• Problem statement: What you should copy is the line containing "p ≡ q ↔ p_state" and all lines after it in the entries below, exactly and without anything added.

-*-

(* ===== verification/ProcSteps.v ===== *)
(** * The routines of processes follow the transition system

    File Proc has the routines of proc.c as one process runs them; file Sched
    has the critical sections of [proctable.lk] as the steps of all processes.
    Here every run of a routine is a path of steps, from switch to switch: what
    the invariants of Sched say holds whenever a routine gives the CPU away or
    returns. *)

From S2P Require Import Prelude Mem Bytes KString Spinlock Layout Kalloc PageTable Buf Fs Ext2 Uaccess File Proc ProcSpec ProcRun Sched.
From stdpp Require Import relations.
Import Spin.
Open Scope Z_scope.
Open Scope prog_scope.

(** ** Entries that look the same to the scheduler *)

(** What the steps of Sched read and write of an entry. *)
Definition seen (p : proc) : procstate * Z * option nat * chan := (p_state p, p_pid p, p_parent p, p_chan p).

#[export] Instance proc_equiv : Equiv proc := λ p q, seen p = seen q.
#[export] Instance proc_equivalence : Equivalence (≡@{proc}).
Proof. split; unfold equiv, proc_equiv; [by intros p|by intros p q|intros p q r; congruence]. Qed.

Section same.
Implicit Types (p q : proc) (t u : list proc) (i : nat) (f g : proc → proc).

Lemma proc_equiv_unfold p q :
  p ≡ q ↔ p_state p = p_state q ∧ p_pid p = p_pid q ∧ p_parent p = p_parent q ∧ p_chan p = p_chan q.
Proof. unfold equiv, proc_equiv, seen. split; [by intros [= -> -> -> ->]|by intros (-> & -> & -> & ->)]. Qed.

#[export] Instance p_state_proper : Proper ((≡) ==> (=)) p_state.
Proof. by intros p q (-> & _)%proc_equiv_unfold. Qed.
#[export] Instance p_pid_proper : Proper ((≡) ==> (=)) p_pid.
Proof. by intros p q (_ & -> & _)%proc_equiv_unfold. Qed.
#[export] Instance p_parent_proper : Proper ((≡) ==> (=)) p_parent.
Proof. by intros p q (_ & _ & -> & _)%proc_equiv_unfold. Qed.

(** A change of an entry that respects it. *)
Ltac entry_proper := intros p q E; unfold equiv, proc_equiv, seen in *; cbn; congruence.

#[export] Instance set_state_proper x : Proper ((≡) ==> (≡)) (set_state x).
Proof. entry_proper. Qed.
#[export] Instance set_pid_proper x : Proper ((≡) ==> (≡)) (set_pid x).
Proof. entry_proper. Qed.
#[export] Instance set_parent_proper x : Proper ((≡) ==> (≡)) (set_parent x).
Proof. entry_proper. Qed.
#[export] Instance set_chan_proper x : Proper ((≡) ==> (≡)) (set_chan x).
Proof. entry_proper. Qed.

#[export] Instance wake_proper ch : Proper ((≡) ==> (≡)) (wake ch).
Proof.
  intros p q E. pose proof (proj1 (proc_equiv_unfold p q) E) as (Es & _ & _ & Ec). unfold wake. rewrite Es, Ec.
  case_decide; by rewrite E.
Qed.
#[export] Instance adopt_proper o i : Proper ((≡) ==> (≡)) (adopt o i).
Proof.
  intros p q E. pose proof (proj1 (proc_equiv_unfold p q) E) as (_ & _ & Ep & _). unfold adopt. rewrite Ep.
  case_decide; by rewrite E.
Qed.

-*-

• Your solution:
  p ≡ q ↔ p_state p = p_state q ∧ p_pid p = p_pid q ∧ p_parent p = p_parent q ∧ p_chan p = p_chan q.
Proof. unfold equiv, proc_equiv, seen. split; [by intros [= -> -> -> ->]|by intros (-> & -> & -> & ->)]. Qed.

#[export] Instance p_state_proper : Proper ((≡) ==> (=)) p_state.
Proof. by intros p q (-> & _)%proc_equiv_unfold. Qed.
#[export] Instance p_pid_proper : Proper ((≡) ==> (=)) p_pid.
Proof. by intros p q (_ & -> & _)%proc_equiv_unfold. Qed.
#[export] Instance p_parent_proper : Proper ((≡) ==> (=)) p_parent.
Proof. by intros p q (_ & _ & -> & _)%proc_equiv_unfold. Qed.

(** A change of an entry that respects it. *)
Ltac entry_proper := intros p q E; unfold equiv, proc_equiv, seen in *; cbn; congruence.

#[export] Instance set_state_proper x : Proper ((≡) ==> (≡)) (set_state x).
Proof. entry_proper. Qed.
#[export] Instance set_pid_proper x : Proper ((≡) ==> (≡)) (set_pid x).
Proof. entry_proper. Qed.
#[export] Instance set_parent_proper x : Proper ((≡) ==> (≡)) (set_parent x).
Proof. entry_proper. Qed.
#[export] Instance set_chan_proper x : Proper ((≡) ==> (≡)) (set_chan x).
Proof. entry_proper. Qed.

#[export] Instance wake_proper ch : Proper ((≡) ==> (≡)) (wake ch).
Proof.
  intros p q E. pose proof (proj1 (proc_equiv_unfold p q) E) as (Es & _ & _ & Ec). unfold wake. rewrite Es, Ec.
  case_decide; by rewrite E.
Qed.
#[export] Instance adopt_proper o i : Proper ((≡) ==> (≡)) (adopt o i).
Proof.
  intros p q E. pose proof (proj1 (proc_equiv_unfold p q) E) as (_ & _ & Ep & _). unfold adopt. rewrite Ep.
  case_decide; by rewrite E.
Qed.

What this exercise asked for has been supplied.